# MXR Carbon Copy (user settings)



## seadonkey

I just picked up a Carbon Copy (thank you Ben_Allison), and I was wondering if anybody here has any favorite settings they'd like to share. 

I've been playing 21+ years and this is my first delay. To start off,I'm just looking for a little something for leads.

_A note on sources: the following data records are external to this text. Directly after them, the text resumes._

(** ** The dictionary *)

(** The entries are names, of labels as [dns_d_push] writes them, none of which
    has a label twice: for those [dns_d_comp] finds what is not there. *)
Definition known_name (data : bytes) (e : Z) (K : nat) (src : Z) (ls : list bytes) : Prop :=
  name_at data e K K src ls ∧ Forall label_ok ls ∧ NoDup (lower_name ls).

Definition dict_in (data : bytes) (e : Z) (K : nat) (dict : list Z) : Prop :=
  Forall (λ d, d ≠ 0 → ∃ ls, known_name data e K d ls) dict.

Definition dict_ok (K : nat) (P : dns_packet) : Prop := dict_in (p_data P) (p_end P) K (p_dict P).

Lemma name_start data e K n src ls : name_at data e K n src ls → 0 <= src.
Proof. induction 1 as [n src [? _]|n src l ls (? & _) Hn IH|n src tgt ls (? & _) Hn IH]; lia. Qed.

(** [dns_l_expand] at a name: its first label, and where the rest of it is. *)
Lemma l_expand_view data0 e0 data e K n src ls : data_ok data e → view data0 e0 data e → name_at data0 e0 K n src ls →
  ∀ ptrs, (n <= ptrs)%nat →
  match ls with
  | [] => ∃ x, l_expand_loop ptrs src data e = Returns (0, x, [])
  | l :: ls' => ∃ x, l_expand_loop ptrs src data e = Returns (zlen l, x, l) ∧ name_at data0 e0 K K x ls' ∧ 0 < zlen l < 64
  end.
Proof.
  intros Hd (Hvl & Hvp & Hvr). induction 1 as [n src Hr|n src l ls Hl Hn IH|n src tgt ls Hp Hn IH]; intros ptrs Hle.
  - by apply l_expand_root; [|apply Hvr].
  - eexists. split; [by apply l_expand_label; [|apply Hvl]|]. split; [done|]. apply Hl.
  - destruct ptrs as [|ptrs]; [lia|]. rewrite (l_expand_pointer _ _ Hd _ _ tgt) by auto. apply IH. lia.
Qed.

(** What [dns_l_expand] gave at a name: its first label, and where the others are. *)
Definition cursor (data : bytes) (e : Z) (K : nat) (st : Z * Z * bytes) (ls : list bytes) : Prop :=
  match ls with
  | [] => st.1.1 = 0
  | l :: ls' => st.1.1 = zlen l ∧ st.2 = l ∧ 0 < zlen l ∧ name_at data e K K st.1.2 ls'
  end.

Lemma cursor_next data0 e0 data e K n src ls :
  data_ok data e → view data0 e0 data e → (n <= DNS_D_MAXPTRS)%nat → name_at data0 e0 K n src ls →
  ∃ st, dns_l_expand src data e = Returns st ∧ cursor data0 e0 K st ls.
Proof.
  intros Hd Hv HK Hn. pose proof (l_expand_view _ _ _ _ _ _ _ _ Hd Hv Hn DNS_D_MAXPTRS HK) as Hx. unfold dns_l_expand.
  destruct ls as [|l ls]; [destruct Hx as [x ->]|destruct Hx as (x & -> & Hr & Hl)]; (eexists; split; [done|]); [done|].
  split; [done|]. split; [done|]. split; [lia|done].
Qed.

And eventually I'd like a good slap-back tone for clean counrty licks.

Thanks!


----------



## noobcake

Nice, I have a carbon copy as well  My favorite setting for leads is the following:

mod: on
regen: 8 o' clock
delay: 10 o' clock
mix: 10 o'clock

This adds faint, but noticeable repeats in the background that make your tone sound a lot more fat.


----------



## Brennan

I picked up a carbon copy a few months ago, great little pedal for the price.
I use mostly (modulation on):
Regen: 10
Mix: 8-10 
Delay: 10​
Try one of these for a good slap back tone (modulation off on both):

Regen: 7
Mix: 11
Delay: 9 

Regen: 11
Mix: 1
Delay: 8​


----------



## seadonkey

Thanks Guys, I'll try out the settings this morning!


----------



## aC2rs

A timely thread. I purchased one last month so I will give those settings a try as well.


----------